Tears flowed among family members and emotional tributes were delivered at the funeral service of the wife of Limpopo Premier Stan Mathabatha in Polokwane on Friday.
Maggie Mathabatha, 61, died last week after a short illness. She was a patron of the Limpopo First Lady Trust which aimed to alleviate poverty among disadvantaged communities.
The service was attended by various dignitaries, including some national ministers and members of the Limpopo executive council.
Her daughter Refentse spoke of how her death had robbed the family of a loving mother and friend.
She said:
I’m struggling to grasp with this concept of death and moving on. How are we suppose to move on when the pain is so much. To us, she was not a first lady – she was our mother and friend. She was proud of us.

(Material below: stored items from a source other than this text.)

Lemma filter_property_no_default :
  forall v d', fst (filter_property v) = JObj d' -> sget d' "default" = None.
Proof.
  intros v d' H. destruct v as [| | | s | xs | d]; simpl in H;
    try discriminate.
  - destruct (is_substring "default" s); [discriminate|].
    destruct (is_substring "type" s); discriminate.
  - destruct (in_list_str "default" xs); [discriminate|].
    destruct (in_list_str "type" xs); discriminate.
  - pose proof (collapse_type_default (if smem d "default" then sdel d "default" else d))
      as Hc.
    destruct (collapse_type (if smem d "default" then sdel d "default" else d))
      as [d2 e] eqn:Ec.
    simpl in H, Hc. inversion H; subst d2. rewrite Hc.
    rewrite smem_sget. destruct (sget d "default") eqn:E.
    + apply sget_sdel_same.
    + exact E.
Qed.

Lemma filter_properties_keys :
  forall props, dict_keys (fst (filter_properties props)) = dict_keys props.
Proof.
  induction props as [|[k v] props IH]; simpl; [reflexivity|].
  destruct (filter_property v) as [v' [ex|]]; simpl; [reflexivity|].
  destruct (filter_properties props) as [rest' e']. simpl in *. rewrite IH. reflexivity.
Qed.

Lemma filter_properties_In :
  forall props props' k v',
    filter_properties props = (props', None) ->
    In (k, v') props' ->
    exists v, In (k, v) props /\ filter_property v = (v', None).
Proof.
  induction props as [|[k0 v0] props IH]; intros props' k v' H Hin; simpl in H.
  - inversion H; subst. contradiction.
  - destruct (filter_property v0) as [v0' [ex|]] eqn:Ev; [discriminate|].
    destruct (filter_properties props) as [rest' e'] eqn:Er.
    inversion H; subst props' e'. destruct Hin as [Hin|Hin].
    + inversion Hin; subst. exists v0. split; [left; reflexivity | exact Ev].
    + destruct (IH rest' k v' eq_refl Hin) as [v [H1 H2]].
      exists v. split; [right; exact H1 | exact H2].
Qed.

Lemma filter_schema_properties :
  forall s s' props,
    sget s "properties" = Some (JObj props) ->
    filter_mcp_input_schema s = (s', None) ->
    filter_properties props = (fst (filter_properties props), None) /\
    sget s' "properties" = Some (JObj (fst (filter_properties props))).
Proof.
  intros s s' props Hp H. unfold filter_mcp_input_schema in H. rewrite Hp in H.
  destruct (filter_properties props) as [props' [ex|]]; [discriminate|].
  split; [reflexivity|]. simpl.
  destruct (smem _ "additionalProperties"); inversion H; subst s';
    rewrite ?sget_sset_other by discriminate; apply sget_sset_same.
Qed.

(** X2: A normalization that returns keeps the properties, under their keys
    and in their order, and leaves no property with a [default]. *)
Theorem normalize_strips_defaults :
  forall (s s' props : dict),
    sget s "properties" = Some (JObj props) ->
    filter_mcp_input_schema s = (s', None) ->
    exists props',
      sget s' "properties" = Some (JObj props') /\
      dict_keys props' = dict_keys props /\
      forall k d, In (k, JObj d) props' -> sget d "default" = None.
Proof.
  intros s s' props Hp H.
  destruct (filter_schema_properties s s' props Hp H) as [Hf Hs].
  exists (fst (filter_properties props)). split; [exact Hs|].
  split; [apply filter_properties_keys|].
  intros k d Hin.
  destruct (filter_properties_In props _ k (JObj d) Hf Hin) as [v [_ Hv]].
  apply (filter_property_no_default v d). rewrite Hv. reflexivity.
Qed.

Lemma normalize_strips_defaults_witness :
  filter_mcp_input_schema nullable_schema
  = (fst (filter_mcp_input_schema nullable_schema), None) /\
  exists props',
    sget (fst (filter_mcp_input_schema nullable_schema)) "properties" = Some (JObj props') /\
    dict_keys props' = ["q"; "n"] /\
    forall k d, In (k, JObj d) props' -> sget d "default" = None.
Proof.
  split; [reflexivity|].
  apply (normalize_strips_defaults nullable_schema _ _ eq_refl eq_refl).
Defined.

Lemma filter_all_null :
  forall ts,
    filter (fun t => negb (is_str "null" t)) ts = [] ->
    forallb (is_str "null") ts = true.
Proof.
  induction ts as [|t ts IH]; simpl; intros H; [reflexivity|].
  destruct (is_str "null" t); simpl in *; [apply IH; exact H | discriminate].
Qed.

Lemma collapse_type_leaves_nulls :
  forall d d' ts,
    flat_property (JObj d) = true ->
    collapse_type d = (d', None) ->
    sget d' "type" = Some (JArr ts) ->
    ts <> [] /\ forallb (is_str "null") ts = true.
Proof.
  intros d d' ts Hflat H Ht. unfold collapse_type in H. simpl in Hflat.
  destruct (sget d "type") as [[| | | |ts0|]|] eqn:E;
    try (inversion H; subst d'; congruence).
  destruct (in_list_str "null" ts0) eqn:En.
  - destruct (filter (fun t => negb (is_str "null" t)) ts0) as [|t rest] eqn:Ef.
    + inversion H; subst d'. rewrite E in Ht. inversion Ht; subst ts0.
      split; [intros ->; discriminate | apply filter_all_null; exact Ef].
    + inversion H; subst d'.
      rewrite sget_sset_other, sget_sset_same in Ht by discriminate.
      inversion Ht; subst t.
      assert (Hin : In (JArr ts) ts0).
      { assert (In (JArr ts) (JArr ts :: rest)) as Hi by (left; reflexivity).
        rewrite <- Ef in Hi. apply filter_In in Hi. tauto. }
      rewrite forallb_forall in Hflat. specialize (Hflat _ Hin). discriminate.
  - destruct ts0 as [|t rest]; [discriminate|].
    inversion H; subst d'. rewrite sget_sset_same in Ht. inversion Ht; subst t.
    simpl in Hflat. discriminate.
Qed.

(** X3: On a schema whose type lists hold no lists, a normalization that
    returns leaves a list-valued [type] only where every entry of the
    list is ["null"]: such a list has no other type to collapse to and
    stays as it is. *)
Theorem normalize_collapses_type_lists :
  forall (s s' props' : dict) (k : string) (d : dict) (ts : list JSON),
    flat_types s = true ->
    filter_mcp_input_schema s = (s', None) ->
    sget s' "properties" = Some (JObj props') ->
    In (k, JObj d) props' ->
    sget d "type" = Some (JArr ts) ->
    ts <> [] /\ forallb (is_str "null") ts = true.
Proof.
  intros s s' props' k d ts Hflat H Hp' Hin Ht.
  unfold flat_types in Hflat.
  destruct (sget s "properties") as [[| | | | |props]|] eqn:Hp;
    try (unfold filter_mcp_input_schema in H; rewrite Hp in H;
         inversion H; subst s'; congruence).
  destruct (filter_schema_properties s s' props Hp H) as [Hf Hs].
  rewrite Hs in Hp'. inversion Hp'; subst props'.
  destruct (filter_properties_In props _ k (JObj d) Hf Hin) as [v [Hv Hfv]].
  rewrite forallb_forall in Hflat. specialize (Hflat (k, v) Hv). simpl in Hflat.
  destruct v as [| | | sv | xs | d0]; simpl in Hfv; try discriminate.
  - destruct (is_substring "default" sv); [discriminate|].
    destruct (is_substring "type" sv); discriminate.
  - destruct (in_list_str "default" xs); [discriminate|].
    destruct (in_list_str "type" xs); discriminate.
  - set (d1 := if smem d0 "default" then sdel d0 "default" else d0) in *.
    assert (Ht1 : sget d1 "type" = sget d0 "type").
    { unfold d1. destruct (smem d0 "default"); auto.
      apply sget_sdel_other. discriminate. }
    destruct (collapse_type d1) as [d2 e] eqn:Ec. inversion Hfv; subst d2 e.
    apply (collapse_type_leaves_nulls d1 d ts); auto.
    simpl in *. rewrite Ht1. exact Hflat.
Qed.

Lemma normalize_collapses_type_lists_witness :
  let s := [ ("properties", JObj [ ("x", JObj [ ("type", JArr [ JStr "null" ]) ]) ]) ] in
  flat_types s = true /\
  sget (fst (filter_mcp_input_schema s)) "properties"
  = Some (JObj [ ("x", JObj [ ("type", JArr [ JStr "null" ]) ]) ]) /\
  forallb (is_str "null") [ JStr "null" ] = true.
Proof.
  intros s. split; [reflexivity|]. split; [reflexivity|].
  apply (proj2 (normalize_collapses_type_lists s _ _ "x" _ [ JStr "null" ]
                  eq_refl eq_refl eq_refl (or_introl eq_refl) eq_refl)).
Defined.

Lemma filter_property_empty_type :
  forall d,
    sget d "type" = Some (JArr []) ->
    snd (filter_property (JObj d)) = Some (IndexError "list index out of range").
Proof.
  intros d Ht. simpl.
  assert (H1 : sget (if smem d "default" then sdel d "default" else d) "type"
               = Some (JArr [])).
  { destruct (smem d "default"); [|exact Ht].
    rewrite sget_sdel_other by discriminate. exact Ht. }
  unfold collapse_type. rewrite H1. reflexivity.
Qed.

Lemma filter_properties_empty_type :
  forall props k d,
    In (k, JObj d) props ->
    sget d "type" = Some (JArr []) ->
    snd (filter_properties props) <> None.
Proof.
  induction props as [|[k0 v0] props IH]; intros k d Hin Ht; [contradiction|].
  simpl. destruct (filter_property v0) as [v0' [ex|]] eqn:Ev; simpl; [discriminate|].
  destruct Hin as [Hin|Hin].
  - inversion Hin; subst. rewrite (surjective_pairing (filter_property (JObj d))) in Ev.
    rewrite (filter_property_empty_type d Ht) in Ev. discriminate.
  - specialize (IH k d Hin Ht).
    destruct (filter_properties props) as [rest' e']. exact IH.
Qed.

(** X4: A property whose [type] is the empty list makes the normalizer
    raise: it never returns a schema for it. *)
Theorem normalize_empty_type_list_raises :
  forall (s props : dict) (k : string) (d : dict),
    sget s "properties" = Some (JObj props) ->
    In (k, JObj d) props ->
    sget d "type" = Some (JArr []) ->
    snd (filter_mcp_input_schema s) <> None.
Proof.
  intros s props k d Hp Hin Ht. unfold filter_mcp_input_schema. rewrite Hp.
  pose proof (filter_properties_empty_type props k d Hin Ht) as H.
  destruct (filter_properties props) as [props' [ex|]]; simpl in *;
    [discriminate | contradiction].
Qed.

Lemma normalize_empty_type_list_raises_witness :
  let d := [ ("type", JArr []) ] in
  let s := [ ("properties", JObj [ ("x", JObj d) ]) ] in
  sget d "type" = Some (JArr []) /\ snd (filter_mcp_input_schema s) <> None.
Proof.
  intros d s. split; [reflexivity|].
  apply (normalize_empty_type_list_raises s [ ("x", JObj d) ] "x" d eq_refl
           (or_introl eq_refl) eq_refl).
Defined.

(** X5: The normalizer touches three keys of a schema and no other:
    [required], [properties] and [additionalProperties].  A schema
    without [properties] is returned as it is, with no
    [additionalProperties] added; with [properties], a normalization that
    returns keeps an [additionalProperties] that was there and sets a
    missing one to [false]. *)
Theorem normalize_touches_three_keys :
  forall s : dict,
    (sget s "properties" = None -> filter_mcp_input_schema s = (s, None)) /\
    (forall k,
        k <> "required" -> k <> "properties" -> k <> "additionalProperties" ->
        sget (fst (filter_mcp_input_schema s)) k = sget s k) /\
    (forall s' props,
        sget s "properties" = Some (JObj props) ->
        filter_mcp_input_schema s = (s', None) ->
        sget s' "additionalProperties"
        = Some (match sget s "additionalProperties" with
                | Some v => v
                | None => JBool false
                end)).
Proof.
  intros s. split; [|split].
  - intros H. unfold filter_mcp_input_schema. rewrite H. reflexivity.
  - intros k H1 H2 H3. unfold filter_mcp_input_schema.
    assert (He : forall props, sget (ensure_required s props) k = sget s k).
    { intros props. unfold ensure_required.
      destruct (sget s "required") as [[| | | |req|]|];
        apply sget_sset_other; congruence. }
    destruct (sget s "properties") as [[| | | | |props]|]; try reflexivity.
    destruct (filter_properties props) as [props' [ex|]]; simpl.
    + rewrite sget_sset_other by congruence. apply He.
    + destruct (smem _ "additionalProperties");
        rewrite ?sget_sset_other by congruence; apply He.
  - intros s' props Hp H. unfold filter_mcp_input_schema in H. rewrite Hp in H.
    destruct (filter_properties props) as [props' [ex|]]; [discriminate|].
    assert (Ha : sget (sset (ensure_required s props) "properties" (JObj props'))
                      "additionalProperties"
                 = sget s "additionalProperties").
    { rewrite sget_sset_other by discriminate. unfold ensure_required.
      destruct (sget s "required") as [[| | | |req|]|];
        apply sget_sset_other; discriminate. }
    rewrite smem_sget, Ha in H.
    destruct (sget s "additionalProperties") as [v|] eqn:E; inversion H; subst s'.
    + rewrite Ha. reflexivity.
    + apply sget_sset_same.
Qed.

A beneficiary of the First Lady Trust, Josphina Makubea of Moletjie village, spoke fondly of how Mathabatha had changed her life.
“I was introduced to her by a certain lady who was a domestic worker in town. Mam Mathabatha used to visit her.
“She saw the poverty I was living in. Today she’s gone. However, she built a house for me at my village,” Makubea said.
Other speakers reflected on her life as a member of the ANC’s armed wing Umkhoto we Sizwe (MK), and a teacher at various schools in Gauteng where she was born, until she became a public servant in Limpopo.
She became a member of the diplomatic corps in Ukraine where her husband was an ambassador.
READ | ‘She didn’t use her proximity to power to push her weight around’: Tribute to Maggie Mathabatha
She returned to South Africa in 2013 when her husband was appointed premier of the province.
Deputy President Paul Mashatile said she had never given up the quest to build a democratic and prosperous South Africa.
“She dedicated her life to the service of other people. We have no option but to pick up the baton and continue on a journey she started for our people to be liberated from the clutches of poverty,” he said.
“We must continue on the journey to liberate our people from the clutches of unemployment and inequality and may other ills that beset our country.”